Recorded data
..........

(** ** Theorems *)

(** [toUtcTime] gives the civil time of every second of the supported range,
    before 1970 included, and [fromUtcTime] is its inverse. *)
Theorem utc_roundtrip s yday :
  utc_range s ->
  let t := toUtcTime s yday in
  fromUtcTime t = s /\
  0 <= tm_sec t < 60 /\ 0 <= tm_min t < 60 /\ 0 <= tm_hour t < 24 /\
  in_calendar (mkYMD (tm_year t + 1900) (tm_mon t + 1) (tm_mday t)) /\
  tm_wday t = (s / 86400 + 4) mod 7.
Proof.
  intros Hs t. unfold t. rewrite (toUtcTime_floor s yday Hs); clear t; cbv zeta.
  set (days := s / kSecondsPerDay). set (sec := s mod kSecondsPerDay).
  assert (s = days * 86400 + sec /\ 0 <= sec < 86400) as [Es Hsec].
  { unfold days, sec, kSecondsPerDay. Z.div_mod_to_equations; lia. }
  unfold utc_range in Hs. change kJulianDayOf1970_01_01 with 2440588.
  assert (0 <= days + 2440588) as Hj by lia.
  destruct (julian_getYearMonthDay (days + 2440588) ltac:(unfold maxJulian; lia)) as [Hcal Hjul].
  unfold fromUtcTime, fromUtcTime6; cbn [tm_sec tm_min tm_hour tm_mday tm_mon tm_year tm_wday].
  change kJulianDayOf1970_01_01 with 2440588. change kSecondsPerDay with 86400.
  set (ymd := getYearMonthDay (days + 2440588)) in *.
  replace (year ymd - 1900 + 1900) with (year ymd) by lia.
  replace (month ymd - 1 + 1) with (month ymd) by lia.
  clearbody ymd; rewrite newDate_julian, Hjul.
  assert (forall a b c d e, (a /\ b /\ c /\ d /\ e) -> (a /\ (0 <= sec mod 60 < 60) /\ b /\ c /\ d /\ e)) as Hsplit.
  { intros; split_and!; try tauto; apply Z.mod_pos_bound; lia. }
  apply Hsplit; clear Hsplit. split_and!.
  - clearbody days sec. clear - Es. Z.div_mod_to_equations; lia.
  - clearbody sec. clear. Z.div_mod_to_equations; lia.
  - clearbody sec. clear. Z.div_mod_to_equations; lia.
  - clearbody sec. clear - Hsec. Z.div_mod_to_equations; lia.
  - clearbody sec. clear - Hsec. Z.div_mod_to_equations; lia.
  - by destruct ymd.
  - destruct (weekDay_range _ Hj) as [-> _].
    replace (s / 86400) with days by reflexivity.
    replace (days + 2440588 + 1) with (days + 4 + 348655 * 7) by lia. by rewrite Z.mod_add by lia.
Qed.

Lemma utc_roundtrip_witness :
  let t := toUtcTime (-1) true in
  fromUtcTime t = -1 /\
  0 <= tm_sec t < 60 /\ 0 <= tm_min t < 60 /\ 0 <= tm_hour t < 24 /\
  in_calendar (mkYMD (tm_year t + 1900) (tm_mon t + 1) (tm_mday t)) /\
  tm_wday t = (-1 / 86400 + 4) mod 7.
Proof. apply (utc_roundtrip (-1) true). unfold utc_range. lia. Defined.

(** C37: Reading a zone file gives back the zone it was written from: transitions
    with their local times, local time types and abbreviations, whatever follows
    in the file. *)
Theorem zonefile_roundtrip trans types abbr rest :
  zone_ok trans types abbr ->
  TimeZoneOfFile (Some (encode_zone trans types abbr ++ rest)) = Ok (Some (zone_data trans types abbr)).
Proof.
  intros Hok. unfold TimeZoneOfFile, readTimeZoneFile. by rewrite readBody_encode.
Qed.

(** A zone with one change to daylight saving time. *)
Definition demo_trans : list (Z * Z) := [(1000000, 1); (9000000, 0)].
Definition demo_types : list Localtime := [mkLocaltime 3600 false 0; mkLocaltime 7200 true 4].
Definition demo_abbr : list byte := bytes_of_string "CET" ++ [x00] ++ bytes_of_string "CEST" ++ [x00].

Lemma demo_zone_ok : zone_ok demo_trans demo_types demo_abbr.
Proof.
  unfold zone_ok, demo_trans, demo_types, demo_abbr, in_signed, len; cbn. split_and!; try lia.
  all: repeat (apply Forall_cons; split; [cbn; lia|]); by apply Forall_nil.
Qed.

Lemma zonefile_roundtrip_witness :
  TimeZoneOfFile (Some (encode_zone demo_trans demo_types demo_abbr ++ [x0a])) =
    Ok (Some (zone_data demo_trans demo_types demo_abbr)).
Proof. apply zonefile_roundtrip. exact demo_zone_ok. Defined.

(** The binary search of [findLocaltime] finds the local time in effect: that
    of the last transition not later than the given time, in UTC or local time,
    and the first one before all transitions. *)
Theorem findLocaltime_correct data s gmt :
  sorted_by gmt (transitions data) -> localtimes data <> [] ->
  Forall (fun t => 0 <= localtimeIdx t < len (localtimes data)) (transitions data) ->
  exists l, findLocaltime data s gmt = Ok l /\
    localtimes data !! Z.to_nat (match in_effect gmt (key gmt s) (transitions data) with
                                 | Some t => localtimeIdx t | None => 0 end) = Some l.
Proof.
  intros Hs Hne Hidx. rewrite findLocaltime_in_effect by done.
  assert (0 <= match in_effect gmt (key gmt s) (transitions data) with
               | Some t => localtimeIdx t | None => 0 end < len (localtimes data)) as Hr.
  { destruct (in_effect _ _ _) as [t|] eqn:E.
    - unfold in_effect in E. apply last_Some_elem_of, list_elem_of_filter in E as [_ Ht].
      rewrite Forall_forall in Hidx. auto.
    - unfold len. destruct (localtimes data); [done|]. cbn; lia. }
  unfold vector_at. rewrite (proj2 (Z.leb_le _ _)) by lia.
  destruct (lookup_lt_is_Some_2 (localtimes data) (Z.to_nat
    (match in_effect gmt (key gmt s) (transitions data) with
     | Some t => localtimeIdx t | None => 0 end))) as [l Hl]; [unfold len in Hr; lia|].
  exists l. by rewrite Hl.
Qed.

Lemma demo_sorted gmt : sorted_by gmt (transitions (zone_data demo_trans demo_types demo_abbr)).
Proof.
  unfold sorted_by. destruct gmt; cbn; repeat constructor; cbn; lia.
Qed.

Lemma findLocaltime_correct_witness :
  let data := zone_data demo_trans demo_types demo_abbr in
  let s := mkTransition 1000000 0 0 in
  findLocaltime data s true = Ok (mkLocaltime 7200 true 4) /\
  exists l, findLocaltime data s true = Ok l /\
    localtimes data !! Z.to_nat (match in_effect true (key true s) (transitions data) with
                                 | Some t => localtimeIdx t | None => 0 end) = Some l.
Proof.
  intros data s. split; [reflexivity|]. apply findLocaltime_correct.
  - apply demo_sorted.
  - discriminate.
  - unfold data, zone_data, len; cbn. repeat (apply Forall_cons; split; [cbn; lia|]). apply Forall_nil. done.
Defined.

Section LocalTheorems.
Context (gmtime_r : Z -> tm) (timegm : tm -> Z).
(** timegm(3) undoes gmtime_r(3) and looks at the date and time of day only. *)
Hypothesis timegm_gmtime : forall s l zone, utc_range s -> timegm (set_zone (gmtime_r s) l zone) = s.

(** Away from the hours a zone change repeats or skips, converting a time to
    local time and back gives the time, in daylight saving time too. *)
Theorem local_roundtrip data s l tl :
  utc_range (s + gmtOffset l) ->
  findLocaltime data (mkTransition s 0 0) true = Ok l ->
  findLocaltime data (mkTransition 0 (s + gmtOffset l) 0) false = Ok l ->
  toLocalTime gmtime_r (Some data) s = Ok tl ->
  fromLocalTime gmtime_r timegm (Some data) tl = Ok s.
Proof using timegm_gmtime.
  intros Hr Hg Hl Htl. assert (Htl' := Htl). unfold toLocalTime in Htl. rewrite Hg in Htl; cbn [res_bind] in Htl.
  destruct (zone_name data (arrbIdx l)) as [name|] eqn:Hn; [|done]. cbn in Htl. injection Htl as <-.
  unfold fromLocalTime. rewrite timegm_gmtime by done. rewrite Hl; cbn [res_bind].
  replace (s + gmtOffset l - gmtOffset l) with s by lia.
  rewrite Htl'. cbn [res_bind]. destruct (tm_isdst _); cbn; f_equal; lia.
Qed.
End LocalTheorems.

..........

**WHAT THE TASK REQUIRES**
The lines above from the one containing "replace (month ymd" through the one containing "assert (forall a" are to be set down exactly, and no others.

**WRITTEN RESPONSE**
  replace (month ymd - 1 + 1) with (month ymd) by lia.
  clearbody ymd; rewrite newDate_julian, Hjul.
  assert (forall a b c d e, (a /\ b /\ c /\ d /\ e) -> (a /\ (0 <= sec mod 60 < 60) /\ b /\ c /\ d /\ e)) as Hsplit.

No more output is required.